When should I use PhantompeakCalling's fragment size estimation instead of MACS2's one?

• If MACS2 cannot compute the fragment size estimation (or if you want), set no_model to yes, and the fragment length use for MACS2 will be the one computed by PhantompeakQualTools for each sample.

What if I don't know if my chromatim factor in narrow or broad?

• The output directories names of peak Calling, peak reproducibility and differential analysis steps includes the peak calling mode name, the peak reproducibility method name and the normalisation and variance estimation method name.

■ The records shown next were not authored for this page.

(** [derives d nt ts n]: the tokens are a phrase of the nonterminal with at most [d]
    guarded productions inside each other, and its tree is [n]. *)
Inductive derives : nat → nonterminal → list token → Node → Prop :=
  (** ConditionalExpr ::= OrExpr ("if" OrExpr "else" ConditionalExpr)? *)
  | d_or {d} u n : derives d OrExpr u n → derives (S d) ConditionalExpr u n
  | d_conditional {d} u t i v c e w o :
      derives d OrExpr u t → keyword i "if" = true → derives d OrExpr v c → keyword e "else" = true → derives d ConditionalExpr w o →
      derives (S d) ConditionalExpr (u ++ i :: v ++ e :: w) (Cond (tokOffset i) t c o)
  (** OrExpr ::= AndExpr ("or" AndExpr)* *)
  | d_and {d} u n : derives d AndExpr u n → derives d OrExpr u n
  | d_or_more {d} u l t v r :
      derives d OrExpr u l → keyword t "or" = true → derives d AndExpr v r → derives d OrExpr (u ++ t :: v) (Logical (tokOffset t) OpOr l r)
  (** AndExpr ::= NotExpr ("and" NotExpr)* *)
  | d_not {d} u n : derives d NotExpr u n → derives d AndExpr u n
  | d_and_more {d} u l t v r :
      derives d AndExpr u l → keyword t "and" = true → derives d NotExpr v r → derives d AndExpr (u ++ t :: v) (Logical (tokOffset t) OpAnd l r)
  (** NotExpr ::= "not" NotExpr | CompareExpr *)
  | d_compare {d} u n : derives d CompareExpr u n → derives d NotExpr u n
  | d_not_not {d} t u x : keyword t "not" = true → derives d NotExpr u x → derives (S d) NotExpr (t :: u) (Unary (tokOffset t) OpNot x)
  (** CompareExpr ::= AddExpr (comparison AddExpr)*, one node for the chain *)
  | d_add {d} u n : derives d AddExpr u n → derives d CompareExpr u n
  | d_chain {d} u op ops operands off offs :
      chain d u (op :: ops) operands (off :: offs) → derives d CompareExpr u (Compare off (op :: ops) operands (off :: offs))
  (** AddExpr ::= MulExpr (("+" | "-") MulExpr)* *)
  | d_mul {d} u n : derives d MulExpr u n → derives d AddExpr u n
  | d_add_more {d} u l t op v r :
      derives d AddExpr u l → addOps (kind t) = Some op → derives d MulExpr v r → derives d AddExpr (u ++ t :: v) (Binary (tokOffset t) op l r)
  (** MulExpr ::= UnaryExpr (("*" | "/" | "//" | "%") UnaryExpr)* *)
  | d_unary {d} u n : derives d UnaryExpr u n → derives d MulExpr u n
  | d_mul_more {d} u l t op v r :
      derives d MulExpr u l → mulOps (kind t) = Some op → derives d UnaryExpr v r → derives d MulExpr (u ++ t :: v) (Binary (tokOffset t) op l r)
  (** UnaryExpr ::= ("-" | "+") UnaryExpr | PowerExpr *)
  | d_power {d} u n : derives d PowerExpr u n → derives d UnaryExpr u n
  | d_minus {d} t u x : kind t = tokMinus → derives d UnaryExpr u x → derives (S d) UnaryExpr (t :: u) (Unary (tokOffset t) OpNeg x)
  | d_plus {d} t u x : kind t = tokPlus → derives d UnaryExpr u x → derives (S d) UnaryExpr (t :: u) (Unary (tokOffset t) OpPos x)
  (** PowerExpr ::= PostfixExpr ("**" UnaryExpr)? *)
  | d_postfix {d} u n : derives d PostfixExpr u n → derives (S d) PowerExpr u n
  | d_pow {d} u b t v e :
      derives d PostfixExpr u b → kind t = tokDoubleStar → derives d UnaryExpr v e →
      derives (S d) PowerExpr (u ++ t :: v) (Binary (tokOffset t) OpPow b e)
  (** PostfixExpr ::= PrimaryExpr (Subscript | Call | "." Identifier)* *)
  | d_primary {d} u n : derives d PrimaryExpr u n → derives (S d) PostfixExpr u n
  | d_index {d} u x o v i c :
      derives (S d) PostfixExpr u x → kind o = tokLBracket → derives d ConditionalExpr v i → kind c = tokRBracket →
      derives (S d) PostfixExpr (u ++ o :: v ++ [c]) (Index (tokOffset o) x i)
  | d_slice {d} u x o v a b s c :
      derives (S d) PostfixExpr u x → kind o = tokLBracket → sliceParts d v a b s → kind c = tokRBracket →
      derives (S d) PostfixExpr (u ++ o :: v ++ [c]) (Slice (tokOffset o) x a b s)
  | d_call_empty {d} u x o c :
      derives (S d) PostfixExpr u x → kind o = tokLParen → kind c = tokRParen → derives (S d) PostfixExpr (u ++ [o; c]) (Call (tokOffset o) x [])
  | d_call {d} u x o v args c :
      derives (S d) PostfixExpr u x → kind o = tokLParen → items d v args → kind c = tokRParen →
      derives (S d) PostfixExpr (u ++ o :: v ++ [c]) (Call (tokOffset o) x args)
  | d_access {d} u x k t :
      derives (S d) PostfixExpr u x → ¬ bareName u → kind k = tokDot → kind t = tokIdent →
      derives (S d) PostfixExpr (u ++ [k; t]) (Access (tokOffset k) x (text t))
  (** PrimaryExpr ::= literal | name | "(" ConditionalExpr ")" | list | comprehension *)
  | d_int {d} t : kind t = tokInt → derives d PrimaryExpr [t] (IntLit (tokOffset t) (tokI t))
  | d_float {d} t : kind t = tokFloat → derives d PrimaryExpr [t] (FloatLit (tokOffset t) (tokF t))
  | d_string {d} t : kind t = tokString → derives d PrimaryExpr [t] (StringLit (tokOffset t) (tokS t))
  | d_literal {d} t n : kind t = tokIdent → literalName t = Some n → derives d PrimaryExpr [t] n
  | d_name {d} t u ps :
      kind t = tokIdent → literalName t = None → primaryKeyword (text t) = false → dotted u ps →
      derives d PrimaryExpr (t :: u) (Name (tokOffset t) (text t :: ps))
  | d_paren {d} o u n c : kind o = tokLParen → derives d ConditionalExpr u n → kind c = tokRParen → derives d PrimaryExpr (o :: u ++ [c]) n
  | d_list_empty {d} o c : kind o = tokLBracket → kind c = tokRBracket → derives d PrimaryExpr [o; c] (ListLit (tokOffset o) [])
  | d_list {d} o u l c :
      kind o = tokLBracket → items d u l → kind c = tokRBracket → derives d PrimaryExpr (o :: u ++ [c]) (ListLit (tokOffset o) l)
  | d_list_comma {d} o u l k c :
      kind o = tokLBracket → items d u l → kind k = tokComma → kind c = tokRBracket →
      derives d PrimaryExpr (o :: u ++ [k; c]) (ListLit (tokOffset o) l)
  | d_comprehension {d} o u e f x i v it c w cond :
      kind o = tokLBracket → derives d ConditionalExpr u e → keyword f "for" = true → kind x = tokIdent → isUserIdentifier (text x) = true →
      keyword i "in" = true → derives d OrExpr v it → filter_ d w cond → kind c = tokRBracket →
      derives d PrimaryExpr (o :: u ++ f :: x :: i :: v ++ w ++ [c]) (ListComp (tokOffset o) e (text x) (tokOffset x) it cond)
with chain : nat → list token → list Op → list Node → list Z → Prop :=
  | chain_first {d} u n : derives d AddExpr u n → chain d u [] [n] []
  | chain_more {d} u ops operands offs t os op v n :
      chain d u ops operands offs → comparison (t :: os) op → derives d AddExpr v n →
      chain d (u ++ t :: os ++ v) (ops ++ [op]) (operands ++ [n]) (offs ++ [tokOffset t])
(** ConditionalExpr ("," ConditionalExpr)* *)
with items : nat → list token → list Node → Prop :=
  | items_one {d} u n : derives d ConditionalExpr u n → items d u [n]
  | items_cons {d} u n c v l : derives d ConditionalExpr u n → kind c = tokComma → items d v l → items d (u ++ c :: v) (n :: l)
(** start? ":" stop? (":" step?)? *)
with sliceParts : nat → list token → option Node → option Node → option Node → Prop :=
  | slice_two {d} u a c v b : optional d u a → kind c = tokColon → optional d v b → sliceParts d (u ++ c :: v) a b None
  | slice_three {d} u a c v b k w s :
      optional d u a → kind c = tokColon → optional d v b → kind k = tokColon → optional d w s → sliceParts d (u ++ c :: v ++ k :: w) a b s
with optional : nat → list token → option Node → Prop :=
  | optional_none {d} : optional d [] None
  | optional_some {d} u n : derives d ConditionalExpr u n → optional d u (Some n)
(** ("if" OrExpr)? *)
with filter_ : nat → list token → option Node → Prop :=
  | filter_none {d} : filter_ d [] None
  | filter_some {d} t u n : keyword t "if" = true → derives d OrExpr u n → filter_ d (t :: u) (Some n).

This allows ePeak to test multiple combinations of peak calling, peak reproducibility and differential analysis parameters without erasing any output.
• For example, if you have run the pipeline in narrow mode, and you want broad mode, you just need to modify the corresponding parameter in the configuration YAML file. The pipeline will then restart at the peak calling step and all the output will be stored in "06-PeakCalling/{}" directories.
• In case of unknown chromatin factor, we advice to run ePeak in narrow mode with IDR and IA, and afterward in broad mode. Results from narrow peak calling will be stored in "06-PeakCalling/Narrow" directory, and in "06-PeakCalling/Broad" for broad peak calling.

Authors

• Rachel Legendre (@rlegendr)
• Maëlle Daunesse
• Adrien Pain
• Hugo Varet
• Claudia Chica

How to cite ePeak ?

Daunesse Maëlle, Legendre Rachel, Varet Hugo, Pain Adrien, Chica Claudia. ePeak: from replicated chromatin profiling data to epigenomic dynamics. NAR Genom Bioinform. 2022 May 27;4(2):lqac041. doi: 10.1093/nargab/lqac041. PMID: 35664802; PMCID: PMC9154330.